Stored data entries
=== Section Start ===

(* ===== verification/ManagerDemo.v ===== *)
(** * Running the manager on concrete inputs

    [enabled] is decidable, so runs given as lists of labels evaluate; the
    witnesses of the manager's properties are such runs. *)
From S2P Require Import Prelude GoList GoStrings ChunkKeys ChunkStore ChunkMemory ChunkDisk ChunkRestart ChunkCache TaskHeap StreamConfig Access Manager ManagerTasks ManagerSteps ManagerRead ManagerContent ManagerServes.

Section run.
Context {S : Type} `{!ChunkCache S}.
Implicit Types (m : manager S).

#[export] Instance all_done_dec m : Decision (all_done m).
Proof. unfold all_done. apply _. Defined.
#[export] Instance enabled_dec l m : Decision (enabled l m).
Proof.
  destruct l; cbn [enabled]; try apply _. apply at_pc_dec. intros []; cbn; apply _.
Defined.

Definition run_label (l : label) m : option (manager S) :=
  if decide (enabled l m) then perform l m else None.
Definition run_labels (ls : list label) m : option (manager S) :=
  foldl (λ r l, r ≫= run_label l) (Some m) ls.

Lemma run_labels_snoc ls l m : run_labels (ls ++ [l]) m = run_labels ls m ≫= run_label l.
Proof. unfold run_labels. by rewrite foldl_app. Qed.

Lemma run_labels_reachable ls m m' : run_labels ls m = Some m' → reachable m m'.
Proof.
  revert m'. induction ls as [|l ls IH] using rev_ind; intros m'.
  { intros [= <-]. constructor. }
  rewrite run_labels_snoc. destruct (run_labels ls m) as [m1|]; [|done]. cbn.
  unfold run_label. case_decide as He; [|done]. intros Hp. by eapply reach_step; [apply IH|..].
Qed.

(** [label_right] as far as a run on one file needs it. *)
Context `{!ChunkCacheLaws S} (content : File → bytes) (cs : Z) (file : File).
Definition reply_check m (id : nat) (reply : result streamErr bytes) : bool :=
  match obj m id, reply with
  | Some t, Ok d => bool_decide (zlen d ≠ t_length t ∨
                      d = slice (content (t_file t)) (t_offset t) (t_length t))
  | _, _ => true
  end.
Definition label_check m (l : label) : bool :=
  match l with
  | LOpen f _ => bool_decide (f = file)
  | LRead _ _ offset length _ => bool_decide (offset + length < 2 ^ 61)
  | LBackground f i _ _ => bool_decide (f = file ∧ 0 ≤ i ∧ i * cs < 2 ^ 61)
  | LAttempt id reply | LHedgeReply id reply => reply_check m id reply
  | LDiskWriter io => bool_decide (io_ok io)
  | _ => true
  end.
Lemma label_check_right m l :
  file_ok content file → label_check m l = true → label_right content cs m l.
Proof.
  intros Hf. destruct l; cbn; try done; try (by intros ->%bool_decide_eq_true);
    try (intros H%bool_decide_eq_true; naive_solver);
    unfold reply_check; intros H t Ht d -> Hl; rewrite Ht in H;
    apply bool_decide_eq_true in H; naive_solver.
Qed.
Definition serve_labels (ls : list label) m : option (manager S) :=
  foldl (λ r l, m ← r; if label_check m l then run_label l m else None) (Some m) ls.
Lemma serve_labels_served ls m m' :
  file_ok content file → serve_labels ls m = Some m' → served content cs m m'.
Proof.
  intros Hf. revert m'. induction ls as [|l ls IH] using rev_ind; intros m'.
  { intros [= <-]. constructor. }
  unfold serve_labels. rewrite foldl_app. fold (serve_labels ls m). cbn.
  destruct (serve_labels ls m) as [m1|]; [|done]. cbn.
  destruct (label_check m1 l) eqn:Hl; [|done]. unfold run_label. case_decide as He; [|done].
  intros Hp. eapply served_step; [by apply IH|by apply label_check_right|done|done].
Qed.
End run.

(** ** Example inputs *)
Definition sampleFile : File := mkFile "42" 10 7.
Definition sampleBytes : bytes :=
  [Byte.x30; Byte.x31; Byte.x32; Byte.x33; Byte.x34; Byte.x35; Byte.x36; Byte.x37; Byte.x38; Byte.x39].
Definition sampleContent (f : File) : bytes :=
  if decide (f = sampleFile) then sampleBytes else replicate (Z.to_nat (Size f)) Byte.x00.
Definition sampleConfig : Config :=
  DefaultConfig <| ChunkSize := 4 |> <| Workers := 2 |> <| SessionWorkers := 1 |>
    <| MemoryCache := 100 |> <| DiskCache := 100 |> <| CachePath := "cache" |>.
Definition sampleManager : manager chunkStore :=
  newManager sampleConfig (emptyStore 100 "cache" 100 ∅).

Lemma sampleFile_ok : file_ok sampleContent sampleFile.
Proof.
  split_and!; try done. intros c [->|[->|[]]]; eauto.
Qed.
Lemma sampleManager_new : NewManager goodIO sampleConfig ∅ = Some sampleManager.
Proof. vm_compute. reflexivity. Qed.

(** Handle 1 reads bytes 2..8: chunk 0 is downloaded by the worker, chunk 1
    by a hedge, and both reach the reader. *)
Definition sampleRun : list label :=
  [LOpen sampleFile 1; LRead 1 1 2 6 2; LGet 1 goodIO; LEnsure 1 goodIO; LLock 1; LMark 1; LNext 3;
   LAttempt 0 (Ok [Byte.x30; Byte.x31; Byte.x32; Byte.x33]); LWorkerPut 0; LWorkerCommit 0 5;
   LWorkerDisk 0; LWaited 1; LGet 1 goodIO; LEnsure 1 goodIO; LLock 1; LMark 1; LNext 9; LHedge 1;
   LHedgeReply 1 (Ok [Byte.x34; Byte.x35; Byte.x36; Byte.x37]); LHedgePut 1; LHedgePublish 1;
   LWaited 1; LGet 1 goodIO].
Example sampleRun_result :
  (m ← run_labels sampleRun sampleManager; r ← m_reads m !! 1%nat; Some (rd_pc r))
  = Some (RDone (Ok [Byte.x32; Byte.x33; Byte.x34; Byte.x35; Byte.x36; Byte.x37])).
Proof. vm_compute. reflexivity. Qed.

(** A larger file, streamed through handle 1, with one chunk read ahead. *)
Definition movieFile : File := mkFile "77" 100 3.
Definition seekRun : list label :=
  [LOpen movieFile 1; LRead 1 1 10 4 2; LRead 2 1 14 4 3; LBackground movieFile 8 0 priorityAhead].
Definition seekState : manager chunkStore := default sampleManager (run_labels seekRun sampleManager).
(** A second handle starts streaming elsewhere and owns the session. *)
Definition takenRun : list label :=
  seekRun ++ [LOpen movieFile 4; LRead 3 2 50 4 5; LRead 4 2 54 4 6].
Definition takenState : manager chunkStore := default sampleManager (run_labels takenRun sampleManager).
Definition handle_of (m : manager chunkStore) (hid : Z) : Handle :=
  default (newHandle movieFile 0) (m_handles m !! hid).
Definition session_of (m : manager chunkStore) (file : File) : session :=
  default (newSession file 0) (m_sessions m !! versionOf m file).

=== Section End ===

_Work to be completed_:
Set down precisely the lines above between the line holding "destruct l; cbn [enabled];" and the line holding "Definition serve_labels (ls", inclusive, and nothing beyond them.

_Answer to this task_:
  destruct l; cbn [enabled]; try apply _. apply at_pc_dec. intros []; cbn; apply _.
Defined.

Definition run_label (l : label) m : option (manager S) :=
  if decide (enabled l m) then perform l m else None.
Definition run_labels (ls : list label) m : option (manager S) :=
  foldl (λ r l, r ≫= run_label l) (Some m) ls.

Lemma run_labels_snoc ls l m : run_labels (ls ++ [l]) m = run_labels ls m ≫= run_label l.
Proof. unfold run_labels. by rewrite foldl_app. Qed.

Lemma run_labels_reachable ls m m' : run_labels ls m = Some m' → reachable m m'.
Proof.
  revert m'. induction ls as [|l ls IH] using rev_ind; intros m'.
  { intros [= <-]. constructor. }
  rewrite run_labels_snoc. destruct (run_labels ls m) as [m1|]; [|done]. cbn.
  unfold run_label. case_decide as He; [|done]. intros Hp. by eapply reach_step; [apply IH|..].
Qed.

(** [label_right] as far as a run on one file needs it. *)
Context `{!ChunkCacheLaws S} (content : File → bytes) (cs : Z) (file : File).
Definition reply_check m (id : nat) (reply : result streamErr bytes) : bool :=
  match obj m id, reply with
  | Some t, Ok d => bool_decide (zlen d ≠ t_length t ∨
                      d = slice (content (t_file t)) (t_offset t) (t_length t))
  | _, _ => true
  end.
Definition label_check m (l : label) : bool :=
  match l with
  | LOpen f _ => bool_decide (f = file)
  | LRead _ _ offset length _ => bool_decide (offset + length < 2 ^ 61)
  | LBackground f i _ _ => bool_decide (f = file ∧ 0 ≤ i ∧ i * cs < 2 ^ 61)
  | LAttempt id reply | LHedgeReply id reply => reply_check m id reply
  | LDiskWriter io => bool_decide (io_ok io)
  | _ => true
  end.
Lemma label_check_right m l :
  file_ok content file → label_check m l = true → label_right content cs m l.
Proof.
  intros Hf. destruct l; cbn; try done; try (by intros ->%bool_decide_eq_true);
    try (intros H%bool_decide_eq_true; naive_solver);
    unfold reply_check; intros H t Ht d -> Hl; rewrite Ht in H;
    apply bool_decide_eq_true in H; naive_solver.
Qed.
Definition serve_labels (ls : list label) m : option (manager S) :=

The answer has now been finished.